Aim of the task:
Go through the data line by line from the top, retyping each exactly, and end with the line that contains "- Python integers".

Dataset entries

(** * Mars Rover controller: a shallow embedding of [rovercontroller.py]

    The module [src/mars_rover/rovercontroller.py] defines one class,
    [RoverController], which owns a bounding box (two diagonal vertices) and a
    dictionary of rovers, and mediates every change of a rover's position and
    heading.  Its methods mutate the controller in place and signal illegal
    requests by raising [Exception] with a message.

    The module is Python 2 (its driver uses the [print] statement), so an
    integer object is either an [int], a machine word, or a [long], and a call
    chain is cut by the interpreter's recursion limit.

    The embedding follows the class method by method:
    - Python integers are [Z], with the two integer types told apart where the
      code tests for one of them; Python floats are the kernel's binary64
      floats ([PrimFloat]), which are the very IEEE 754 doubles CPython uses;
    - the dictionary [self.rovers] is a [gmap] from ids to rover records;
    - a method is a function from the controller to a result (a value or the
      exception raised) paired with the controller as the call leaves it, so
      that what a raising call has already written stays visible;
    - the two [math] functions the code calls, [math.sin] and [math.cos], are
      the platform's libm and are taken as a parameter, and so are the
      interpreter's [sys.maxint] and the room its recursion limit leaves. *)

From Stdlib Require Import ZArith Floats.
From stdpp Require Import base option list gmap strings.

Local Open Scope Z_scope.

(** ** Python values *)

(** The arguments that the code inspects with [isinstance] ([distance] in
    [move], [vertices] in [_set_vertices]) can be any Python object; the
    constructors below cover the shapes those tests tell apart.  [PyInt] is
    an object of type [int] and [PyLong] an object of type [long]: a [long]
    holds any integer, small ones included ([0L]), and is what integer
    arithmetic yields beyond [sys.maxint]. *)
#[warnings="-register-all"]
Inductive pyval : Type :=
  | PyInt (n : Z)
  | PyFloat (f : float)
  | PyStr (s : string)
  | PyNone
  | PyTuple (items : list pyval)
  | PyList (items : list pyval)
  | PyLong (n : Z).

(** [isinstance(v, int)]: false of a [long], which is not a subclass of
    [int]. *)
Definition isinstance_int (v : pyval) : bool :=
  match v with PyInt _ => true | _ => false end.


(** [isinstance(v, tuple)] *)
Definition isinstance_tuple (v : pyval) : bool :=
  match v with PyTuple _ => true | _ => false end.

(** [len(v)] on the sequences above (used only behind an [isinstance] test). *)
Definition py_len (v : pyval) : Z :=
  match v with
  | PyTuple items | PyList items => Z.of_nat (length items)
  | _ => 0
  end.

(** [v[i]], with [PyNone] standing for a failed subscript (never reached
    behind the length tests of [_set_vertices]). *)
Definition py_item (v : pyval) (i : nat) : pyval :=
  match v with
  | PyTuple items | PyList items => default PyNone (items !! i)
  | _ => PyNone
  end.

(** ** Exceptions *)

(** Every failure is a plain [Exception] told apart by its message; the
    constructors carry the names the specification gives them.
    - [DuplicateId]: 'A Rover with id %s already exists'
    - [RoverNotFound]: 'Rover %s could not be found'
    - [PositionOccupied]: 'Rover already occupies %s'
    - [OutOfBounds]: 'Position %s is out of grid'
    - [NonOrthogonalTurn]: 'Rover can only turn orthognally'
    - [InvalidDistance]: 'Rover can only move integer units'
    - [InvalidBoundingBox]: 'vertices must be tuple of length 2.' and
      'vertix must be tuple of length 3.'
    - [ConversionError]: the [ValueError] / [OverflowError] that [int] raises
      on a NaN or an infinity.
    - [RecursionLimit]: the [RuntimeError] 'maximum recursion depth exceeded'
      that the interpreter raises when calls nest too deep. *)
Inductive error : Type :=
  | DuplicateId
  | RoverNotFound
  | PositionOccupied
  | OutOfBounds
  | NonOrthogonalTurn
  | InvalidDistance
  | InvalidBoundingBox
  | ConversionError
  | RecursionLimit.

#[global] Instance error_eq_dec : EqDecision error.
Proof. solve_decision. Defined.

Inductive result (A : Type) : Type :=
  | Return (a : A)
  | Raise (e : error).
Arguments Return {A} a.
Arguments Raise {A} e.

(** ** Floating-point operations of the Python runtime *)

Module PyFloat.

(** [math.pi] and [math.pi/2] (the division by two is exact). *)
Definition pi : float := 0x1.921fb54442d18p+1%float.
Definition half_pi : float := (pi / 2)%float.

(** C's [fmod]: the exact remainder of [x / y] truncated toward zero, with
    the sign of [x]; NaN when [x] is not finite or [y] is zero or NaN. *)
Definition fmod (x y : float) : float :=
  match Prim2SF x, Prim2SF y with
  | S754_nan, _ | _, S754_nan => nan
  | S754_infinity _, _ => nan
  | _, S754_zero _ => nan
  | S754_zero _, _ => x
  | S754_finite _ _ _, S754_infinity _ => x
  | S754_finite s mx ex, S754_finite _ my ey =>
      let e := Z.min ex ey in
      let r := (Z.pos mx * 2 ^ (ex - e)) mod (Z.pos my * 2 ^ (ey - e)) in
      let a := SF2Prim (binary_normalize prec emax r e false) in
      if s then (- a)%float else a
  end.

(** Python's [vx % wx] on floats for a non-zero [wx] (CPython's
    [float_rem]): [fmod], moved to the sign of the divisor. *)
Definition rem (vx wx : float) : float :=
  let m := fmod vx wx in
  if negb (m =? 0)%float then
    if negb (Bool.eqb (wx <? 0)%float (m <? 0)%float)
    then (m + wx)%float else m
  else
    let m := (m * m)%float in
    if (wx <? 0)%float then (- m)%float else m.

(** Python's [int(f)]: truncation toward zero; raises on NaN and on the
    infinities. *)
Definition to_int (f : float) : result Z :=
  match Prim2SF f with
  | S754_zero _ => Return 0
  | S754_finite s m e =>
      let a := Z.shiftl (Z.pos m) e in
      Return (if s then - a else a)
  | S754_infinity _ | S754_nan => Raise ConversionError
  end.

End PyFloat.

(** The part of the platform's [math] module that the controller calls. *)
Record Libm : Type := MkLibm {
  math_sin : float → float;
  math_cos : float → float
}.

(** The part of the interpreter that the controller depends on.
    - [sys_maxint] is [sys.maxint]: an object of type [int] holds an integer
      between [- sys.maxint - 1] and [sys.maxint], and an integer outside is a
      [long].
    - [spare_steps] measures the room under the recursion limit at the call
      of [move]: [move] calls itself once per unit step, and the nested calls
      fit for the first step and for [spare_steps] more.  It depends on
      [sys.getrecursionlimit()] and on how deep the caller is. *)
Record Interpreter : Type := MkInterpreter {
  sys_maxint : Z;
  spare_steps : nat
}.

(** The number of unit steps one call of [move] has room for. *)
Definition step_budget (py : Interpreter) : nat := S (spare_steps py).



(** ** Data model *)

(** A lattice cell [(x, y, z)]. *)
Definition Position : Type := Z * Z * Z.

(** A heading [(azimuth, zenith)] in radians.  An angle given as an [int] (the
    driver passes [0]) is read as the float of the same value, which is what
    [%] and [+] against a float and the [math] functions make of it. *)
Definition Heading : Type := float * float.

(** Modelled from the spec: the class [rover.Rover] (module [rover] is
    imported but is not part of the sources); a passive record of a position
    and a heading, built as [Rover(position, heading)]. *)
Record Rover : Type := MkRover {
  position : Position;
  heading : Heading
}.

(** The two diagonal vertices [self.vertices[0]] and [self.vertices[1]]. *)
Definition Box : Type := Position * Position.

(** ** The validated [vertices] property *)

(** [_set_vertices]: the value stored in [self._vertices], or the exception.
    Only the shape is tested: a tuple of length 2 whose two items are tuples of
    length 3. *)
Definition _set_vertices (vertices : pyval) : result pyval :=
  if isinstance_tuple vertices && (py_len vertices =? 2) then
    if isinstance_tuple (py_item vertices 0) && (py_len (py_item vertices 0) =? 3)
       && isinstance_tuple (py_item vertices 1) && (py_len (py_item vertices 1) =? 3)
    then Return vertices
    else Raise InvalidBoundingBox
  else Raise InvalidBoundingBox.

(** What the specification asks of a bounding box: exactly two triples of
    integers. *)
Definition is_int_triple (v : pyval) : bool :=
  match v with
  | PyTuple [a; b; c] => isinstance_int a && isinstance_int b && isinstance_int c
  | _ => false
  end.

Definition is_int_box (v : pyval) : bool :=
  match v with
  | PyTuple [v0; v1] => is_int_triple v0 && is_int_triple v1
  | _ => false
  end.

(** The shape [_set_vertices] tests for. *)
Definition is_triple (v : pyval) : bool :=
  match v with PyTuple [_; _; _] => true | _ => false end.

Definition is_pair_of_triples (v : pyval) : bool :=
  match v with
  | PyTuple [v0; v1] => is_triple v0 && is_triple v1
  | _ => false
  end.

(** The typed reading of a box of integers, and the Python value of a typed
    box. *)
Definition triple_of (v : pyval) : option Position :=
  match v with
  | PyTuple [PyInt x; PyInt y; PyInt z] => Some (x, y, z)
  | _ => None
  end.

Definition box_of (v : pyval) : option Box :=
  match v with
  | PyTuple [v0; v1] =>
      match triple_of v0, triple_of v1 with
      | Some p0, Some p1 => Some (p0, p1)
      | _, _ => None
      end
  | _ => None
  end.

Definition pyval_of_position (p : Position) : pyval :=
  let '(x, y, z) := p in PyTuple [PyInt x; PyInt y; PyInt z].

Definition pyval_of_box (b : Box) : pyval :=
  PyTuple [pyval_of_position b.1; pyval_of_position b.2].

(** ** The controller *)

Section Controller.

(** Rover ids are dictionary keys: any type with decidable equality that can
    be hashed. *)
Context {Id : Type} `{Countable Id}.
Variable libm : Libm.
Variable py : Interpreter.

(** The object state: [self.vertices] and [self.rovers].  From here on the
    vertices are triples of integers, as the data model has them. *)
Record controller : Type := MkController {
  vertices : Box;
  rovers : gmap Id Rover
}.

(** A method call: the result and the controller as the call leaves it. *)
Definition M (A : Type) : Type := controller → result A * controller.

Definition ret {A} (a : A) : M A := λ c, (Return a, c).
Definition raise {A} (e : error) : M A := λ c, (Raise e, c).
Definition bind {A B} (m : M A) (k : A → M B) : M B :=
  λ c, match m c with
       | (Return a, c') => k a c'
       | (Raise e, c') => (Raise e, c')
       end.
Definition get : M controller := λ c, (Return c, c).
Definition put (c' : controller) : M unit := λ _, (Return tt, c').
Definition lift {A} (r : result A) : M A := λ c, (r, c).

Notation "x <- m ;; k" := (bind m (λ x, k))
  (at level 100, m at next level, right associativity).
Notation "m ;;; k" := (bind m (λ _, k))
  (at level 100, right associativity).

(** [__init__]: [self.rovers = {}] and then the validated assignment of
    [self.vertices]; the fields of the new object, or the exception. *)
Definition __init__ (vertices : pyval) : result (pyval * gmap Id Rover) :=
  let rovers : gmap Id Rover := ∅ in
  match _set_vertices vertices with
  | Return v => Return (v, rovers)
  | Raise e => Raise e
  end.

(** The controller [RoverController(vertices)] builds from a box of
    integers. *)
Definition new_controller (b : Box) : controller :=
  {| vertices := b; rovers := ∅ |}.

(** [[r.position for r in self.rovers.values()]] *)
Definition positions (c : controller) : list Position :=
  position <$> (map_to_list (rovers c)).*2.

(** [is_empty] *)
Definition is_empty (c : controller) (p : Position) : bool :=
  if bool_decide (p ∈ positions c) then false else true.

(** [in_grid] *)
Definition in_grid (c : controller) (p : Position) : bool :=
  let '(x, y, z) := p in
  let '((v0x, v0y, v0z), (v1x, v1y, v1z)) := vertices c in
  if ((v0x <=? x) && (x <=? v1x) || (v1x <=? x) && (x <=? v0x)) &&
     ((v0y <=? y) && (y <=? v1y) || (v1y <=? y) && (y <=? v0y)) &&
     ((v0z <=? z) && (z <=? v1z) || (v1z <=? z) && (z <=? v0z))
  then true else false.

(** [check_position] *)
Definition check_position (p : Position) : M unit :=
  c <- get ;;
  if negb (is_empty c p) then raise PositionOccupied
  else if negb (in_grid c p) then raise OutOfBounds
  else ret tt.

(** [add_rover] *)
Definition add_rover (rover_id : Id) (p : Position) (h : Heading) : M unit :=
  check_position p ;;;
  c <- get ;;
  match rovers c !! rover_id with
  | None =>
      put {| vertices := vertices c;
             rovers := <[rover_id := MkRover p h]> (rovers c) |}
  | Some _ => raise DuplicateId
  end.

Final answer:
(** * Mars Rover controller: a shallow embedding of [rovercontroller.py]

    The module [src/mars_rover/rovercontroller.py] defines one class,
    [RoverController], which owns a bounding box (two diagonal vertices) and a
    dictionary of rovers, and mediates every change of a rover's position and
    heading.  Its methods mutate the controller in place and signal illegal
    requests by raising [Exception] with a message.

    The module is Python 2 (its driver uses the [print] statement), so an
    integer object is either an [int], a machine word, or a [long], and a call
    chain is cut by the interpreter's recursion limit.

    The embedding follows the class method by method:
    - Python integers are [Z], with the two integer types told apart where the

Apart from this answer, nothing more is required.